1MKB

In Escherichia coli, the enzyme beta-hydroxydecanoyl thiol ester dehydrase is responsible for the key step, where an unsaturated intermediate in the biosynthetic pathway of saturated fatty acids is intercepted and shunted into the pathway leading to unsaturated products. Dehydrase catalyses two reactions on fatty acid thiol esters of acyl carrier protein (ACP): the dehydration of (R)-3-hydroxydecanoyl-ACP to (E)-2-decenoyl-ACP, a reaction that also occurs in the elongation of saturated fatty acids; and the isomerization of (E)-2-decenoyl-ACP to (Z)-3-decenoyl-ACP. (E)-2-decenoyl-ACP can be reduced to decanoyl-ACP, which is elongated to the usual saturated fatty acids; in contrast, the cis (Z) double bond of (Z)-3-decenoyl-ACP is retained through the further cycles of fatty-acid elongation. The isomerisation catalysed by dehydrase is an allylic rearrangement, which is a relatively simple, single-substrate reaction. Both the dehydration and isomerization reactions seem to occur in the same active site.

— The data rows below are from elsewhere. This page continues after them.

Definition ServiceM (A : Type) : Type := MetaService → option (res A * MetaService).

(** [Open()]; the error of the first address is overwritten by that of the
    second. *)
Definition ms_Open (first : list event) (rounds : list (list event)) : ServiceM unit := λ s,
  match ms_RaftListener s with
  | None => Some (Panics, s)
  | Some raftLn =>
      match listen (mcf_HTTPSEnabled (ms_config s)) (ms_httpAddr s) with
      | Err e => Some (Err e, s)
      | Panics => Some (Panics, s)
      | Ok ln =>
          let '(http, err1) := assigned ln (ms_httpAddr s) (Ok tt) in
          let '(raft, err) := assigned raftLn (ms_raftAddr s) err1 in
          let s1 := mkMetaService (Some raftLn) (ms_config s) (Some (ln, true)) http raft (ms_store s) (ms_handler s)
                      (ms_version s) in
          match err with
          | Err e => Some (Err e, s1)
          | Panics => Some (Panics, s1)
          | Ok _ =>
              let st := newLifecycle (remoteAddr (ms_config s) raft) in
              let withStore st h := mkMetaService (Some raftLn) (ms_config s) (Some (ln, true)) http raft
                    (Some (remoteAddr (ms_config s) http, st)) h (ms_version s) in
              match lc_open (mcf_ElectionTimeout (ms_config s)) first rounds st with
              | None => None
              | Some (Ok _, st') => Some (Ok tt, withStore st' (Some false))
              | Some (Err e, st') => Some (Err e, withStore st' (ms_handler s))
              | Some (Panics, st') => Some (Panics, withStore st' (ms_handler s))
              end
          end
      end
  end.

(** [ResetStore(st)] and [SetVersion(version)] *)
Definition ms_ResetStore (httpAddr : string) (st : lifecycle) (s : MetaService) : MetaService :=
  mkMetaService (ms_RaftListener s) (ms_config s) (ms_ln s) (ms_httpAddr s) (ms_raftAddr s)
    (Some (httpAddr, st)) (ms_handler s) (ms_version s).
Definition ms_SetVersion (version : string) (s : MetaService) : MetaService :=
  mkMetaService (ms_RaftListener s) (ms_config s) (ms_ln s) (ms_httpAddr s) (ms_raftAddr s)
    (ms_store s) (ms_handler s) version.

(** [RemoteHTTPAddr(addr)], which ignores its argument, and [RemoteRaftAddr()] *)
Definition ms_RemoteHTTPAddr (addr : string) (s : MetaService) : string :=
  remoteAddr (ms_config s) (ms_httpAddr s).
Definition ms_RemoteRaftAddr (s : MetaService) : string := remoteAddr (ms_config s) (ms_raftAddr s).

Definition errClosedListener : error := errorf "use of closed network connection".

(** [Close()]: a nil handler or store panics; a listener that is already closed is
    an error. *)
Definition ms_Close : ServiceM unit := λ s,
  match ms_handler s, ms_store s with
  | None, _ => Some (Panics, s)
  | Some _, None => Some (Panics, s)
  | Some _, Some (http, st) =>
      let closed st ln := mkMetaService (ms_RaftListener s) (ms_config s) ln (ms_httpAddr s) (ms_raftAddr s)
            (Some (http, st)) (Some true) (ms_version s) in
      match lc_close st with
      | None => None
      | Some (Ok _, st') =>
          match ms_ln s with
          | None => Some (Ok tt, closed st' None)
          | Some (addr, true) => Some (Ok tt, closed st' (Some (addr, false)))
          | Some (addr, false) => Some (Err errClosedListener, closed st' (Some (addr, false)))
          end
      | Some (r, st') => Some (r, closed st' (ms_ln s))
      end
  end.

End service.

3-hydroxydecanoyl-[acyl-carrier protein] dehydratase (dehydrase) is required for the biosynthesis of unsaturated fatty acids, by shunting a 10-carbon intermediate from the saturated fatty acid pathway into the unsaturated fatty acid pathway.

Dehydratase catalyses dehydration and isomerisation reactions by a mechanism that does not involve metals or other cofactors, unlike the majority of the enzymes that catalyse similar reactions. The catalytic site is isolated from solution and is predominantly hydrophobic apart from histidine (A HIS 70) and aspartic acid (B ASP 84), which together are proposed to catalyse the reactions. The reactions take place in a bifunctional active site.